Finding belonging in the underworld

Review: Yakuza: Like A Dragon

For a series about crime families embroiled in bitter and bloody disputes, the Yakuza series can be downright wholesome.

The series’ newest iteration, Like A Dragon, breaks with the series’ usual action gameplay to instead incorporate team battles and turn-based combat. This shift to more of an RPG gameplay style does not mean that the game gives up all of the series’ trademark wackiness, however, and fans of the series will be delighted.

Yakuza: Like A Dragon focuses on Ichiban, a lower-lying Yakuza member whose sense of self and acceptance comes from the acceptance of his father figure, a once-legendary crime boss named Arakawa. When called upon to take the fall for another family member, Ichiban steps up to take the blame for the murder of a rival gang member. After 18 years in prison, however, he finds himself abandoned by the people he considered family, with revelations of seeming betrayal.

One of Like A Dragon’s major themes is the importance of belonging and feeling accepted. For many in the game’s narrative, the Yakuza families they work for are the only family that they have at all.
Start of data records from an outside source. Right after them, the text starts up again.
Lemma conditional_move_keeps_content_witness :
  let s := Sample.session Sample.inbox in
  let w' := world (conditional_move_copy "in" "out" "sizeGT" (JInt 0) false s).2 in
  files w' !! sidecar_path "in" = None
  ∧ ∃ nd', files w' !! sidecar_path "out" = Some nd'
           ∧ content nd' = Example.tagged_ab ∧ mtime nd' = 9.
Proof.
  intros s w'.
  destruct (conditional_move_keeps_content "in" "out" "sizeGT" (JInt 0) s
              (sidecar_path "in") (Example.plain Example.tagged_ab 9))
    as (_ & _ & Hgone & Hthere).
  - vm_compute. reflexivity.
  - vm_compute. discriminate.
  - split; [exact Hgone | exact Hthere].
Defined.
(** ** The characters of a formatted number *)

Section Characters.

Variable Q : char -> Prop.

Lemma Forall_firstn_list (n : nat) (s : pystr) :
  Forall Q s -> Forall Q (firstn n s).
Proof.
  revert s; induction n as [|n IH]; intros s H; simpl; [constructor|].
  destruct H; constructor; auto.
Qed.

Lemma Forall_skipn_list (n : nat) (s : pystr) :
  Forall Q s -> Forall Q (skipn n s).
Proof.
  revert s; induction n as [|n IH]; intros s H; simpl; [assumption|].
  destruct H; [constructor|auto].
Qed.

Lemma Forall_repeat_char (c : char) (n : nat) : Q c -> Forall Q (repeat c n).
Proof. intros H; induction n; simpl; constructor; auto. Qed.

Lemma Forall_rstrip (chars s : pystr) : Forall Q s -> Forall Q (rstrip chars s).
Proof.
  induction 1 as [|c t Hc Ht IH]; simpl; [constructor|].
  destruct (rstrip chars t) as [|d t'].
  - destruct (char_in c chars); constructor; auto.
  - constructor; auto.
Qed.

Hypothesis Q_digit : forall c, is_digit c = true -> Q c.

Lemma digit_char_mod (n : Z) : is_digit (digit_char (n mod 10)) = true.
Proof.
  unfold is_digit, digit_char.
  pose proof (Z.mod_pos_bound n 10 ltac:(lia)).
  apply andb_true_intro; split; [apply Z.leb_le | apply Z.leb_le]; lia.
Qed.
(** Discharges what [keeps_run] and its lemmas ask of an invariant that reads
    the trace through a projection [p] with [p (t1 ++ t2) = p t1 ++ p t2]. *)
Ltac trace_frame app_lemma :=
  unfold keeps, ok; intros;
  repeat match goal with
  | |- context [push_op ?w ?o ?s] =>
      let Hk := fresh "Hk" in
      destruct (workers s !! w) eqn:Hk;
      [erewrite push_op_run by eassumption | rewrite push_op_fail by assumption]
  | o : Op |- context [exec_op _ ?o] => destruct o
  | |- context [exec_op _ (Read _ _ _)] => erewrite exec_turn_read by eassumption; cbv zeta
  | |- context [exec_op _ (Write _ _ _)] => erewrite exec_turn_write by eassumption; cbv zeta
  | |- context [storageFor ?p ?s] =>
      let Hp := fresh "Hp" in
      destruct (pathInterfaces s !! p) eqn:Hp;
      [erewrite storageFor_known by eassumption | rewrite storageFor_new by assumption]
  | |- context [if ?b then _ else _] => destruct b
  end;
  unfold issue, emit, set_active, modify; simpl;
  rewrite ?app_lemma; simpl; rewrite ?app_nil_r; try assumption.

(** ** The budget of open files *)

Lemma active_writes_app (t1 t2 : list Event) :
  active_writes (t1 ++ t2) = active_writes t1 ++ active_writes t2.
Proof. apply omap_app. Qed.

(** Unfolds the elementary effects on a given world. *)
Ltac effects :=
  unfold push_op, exec_op, storageFor, issue, emit, set_active, upd_worker,
    get_worker, get_handle, assert, modify, get, throw, ret;
  munfold; unfold bind; simpl.
(* ===== verification/State.v ===== *)
(** * Data types and the kernel state

    The structures of the kernel's header files as records, the constants of
    [param.h], [mmu.h], [memlayout.h], [fs.h], [buf.h], [stat.h] and [fcntl.h],
    and the record [kstate] of every global variable of the kernel.

    Pointers into the static tables ([ptable.proc], [ftable.file],
    [icache.inode], [bcache.buf]) are indices, [None] being the null pointer;
    pointers into memory handed out by [kalloc] are addresses, 0 being null. *)

From stdpp Require Import base gmap list strings.
From Stdlib Require Import ZArith Lia.
From S2P Require Import Prelude.

(** ** Constants *)

Definition NPROC : nat := 64.
Definition KSTACKSIZE : Z := 4096.
Definition NOFILE : nat := 16.
Definition NFILE : nat := 100.
Definition NINODE : nat := 50.
Definition NDEV : Z := 10.
Definition ROOTDEV : Z := 1.
Definition MAXARG : nat := 32.
Definition MAXOPBLOCKS : Z := 10.
Definition LOGSIZE : nat := 30.
Definition NBUF : nat := 30.
Definition FSSIZE : Z := 1000.

Definition FL_IF : Z := 0x200.
Definition PGSIZE : Z := 4096.
Definition NPDENTRIES : Z := 1024.
Definition PTXSHIFT : Z := 12.
Definition PDXSHIFT : Z := 22.
Definition PTE_P : Z := 0x001.
Definition PTE_W : Z := 0x002.
Definition PTE_U : Z := 0x004.
Definition PDX (va : Z) : Z := Z.land (Z.shiftr (u32 va) PDXSHIFT) 0x3FF.
Definition PTX (va : Z) : Z := Z.land (Z.shiftr (u32 va) PTXSHIFT) 0x3FF.
Definition PGADDR (d t o : Z) : Z :=
  u32 (Z.lor (Z.lor (Z.shiftl d PDXSHIFT) (Z.shiftl t PTXSHIFT)) o).
Definition PGROUNDUP (sz : Z) : Z := Z.land (u32 (sz + PGSIZE - 1)) (u32 (Z.lnot (PGSIZE - 1))).
Definition PGROUNDDOWN (a : Z) : Z := Z.land (u32 a) (u32 (Z.lnot (PGSIZE - 1))).
Definition PTE_ADDR (pte : Z) : Z := Z.land (u32 pte) (u32 (Z.lnot 0xFFF)).
Definition PTE_FLAGS (pte : Z) : Z := Z.land (u32 pte) 0xFFF.

Definition EXTMEM : Z := 0x100000.
Definition PHYSTOP : Z := 0xE000000.
Definition DEVSPACE : Z := 0xFE000000.
Definition KERNBASE : Z := 0x80000000.
Definition KERNLINK : Z := KERNBASE + EXTMEM.
Definition V2P (a : Z) : Z := u32 (a - KERNBASE).
Definition P2V (a : Z) : Z := u32 (a + KERNBASE).

Definition BSIZE : nat := 512.
Definition ROOTINO : Z := 1.
Definition NDIRECT : nat := 12.
Definition NINDIRECT : nat := 128.
Definition MAXFILE : Z := 140.
Definition IPB : Z := 8.
Definition BPB : Z := 4096.
Definition DIRSIZ : nat := 14.
Definition B_VALID : Z := 0x2.
Definition B_DIRTY : Z := 0x4.
Definition T_DIR : Z := 1.
Definition T_FILE : Z := 2.
Definition T_DEV : Z := 3.
Definition PIPESIZE : nat := 512.
Definition INPUT_BUF : nat := 128.

(** ** Enumerations, locks and sleep channels *)

(** States of a process (proc.h). *)
Inductive procstate : Type :=
| UNUSED | EMBRYO | SLEEPING | RUNNABLE | RUNNING | ZOMBIE.

(** Kinds of open file (file.h). *)
Inductive fdtype : Type := FD_NONE | FD_PIPE | FD_INODE.

(** The sleep-locks: one in each buffer and in each in-memory inode. *)
Inductive sleeplockid : Type := SL_buf (i : nat) | SL_inode (i : nat).

(** The spin-locks. *)
Inductive lockid : Type :=
| L_kmem | L_ptable | L_tickslock | L_ftable | L_icache | L_bcache | L_log | L_idelock
| L_cons | L_pipe (p : Z) | L_sleep (l : sleeplockid).

(** The addresses the kernel sleeps on: a process (in [wait]), [&ticks], a
    sleep-lock, [&log], the [nread] and [nwrite] fields of a pipe, a buffer (in
    [iderw]) and [&input.r]. *)
Inductive channel : Type :=
| Ch_proc (i : nat) | Ch_ticks | Ch_sleeplock (l : sleeplockid) | Ch_log
| Ch_nread (p : Z) | Ch_nwrite (p : Z) | Ch_buf (i : nat) | Ch_input.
For Ichiban, the Tojo Clan is the closest he’s felt to having any sort of importance and self-worth, and his boss’ apparent betrayal hits all the harder as a result. As Ichiban was also largely brought up by sex workers and others deemed by society to be outcasts, the game is also somewhat positive in the way that it portrays some of these characters, while pointing out that seemingly respectable political and business elites may likewise be corrupting influences. The game’s narrative could thereby be said to embrace ‘the least of these’ with these portrayals.

In the same way that Ghost of Tsushima faithfully embodies parts of Japan, the Yakuza series portrays the nation’s cities with a level of detail that feels authentic. Walking around Yokohama and Osaka feels familiar, even though the game fictionalises some of the real-world locations it lifts. As such, Like A Dragon proves a nice diversion for the wanderlust-struck would-be traveller grounded by COVID-19.

There are times when Like A Dragon’s gameplay becomes a little repetitive and tedious. In its incorporating of RPG tropes, the game takes on some of the less than desirable aspects of the genre. This includes the ‘random encounter’ battles, where the protagonist finds a group of opponents on the streets and fights them, apropos of very little. The lengthy cut scenes will also divide players. This is a cinematic game, with a lot of time given to its story (so much so that Insights found it was enjoyable to play the game with some onlookers so as to watch its storyline together). For those who like their games with less cinema and more, well, gameplay, it may be worth playing a demo first.

Ultimately, like the mainline Yakuza series that spawned it, Like A Dragon doesn’t particularly care if you like it, instead content to sit in its own quirkiness. For those for whom the game does appeal, there’s a story about the importance of belonging in there.

Yakuza: Like A Dragon is available now on Playstation 4, Playstation 5, Xbox One, Xbox Series S, and PC.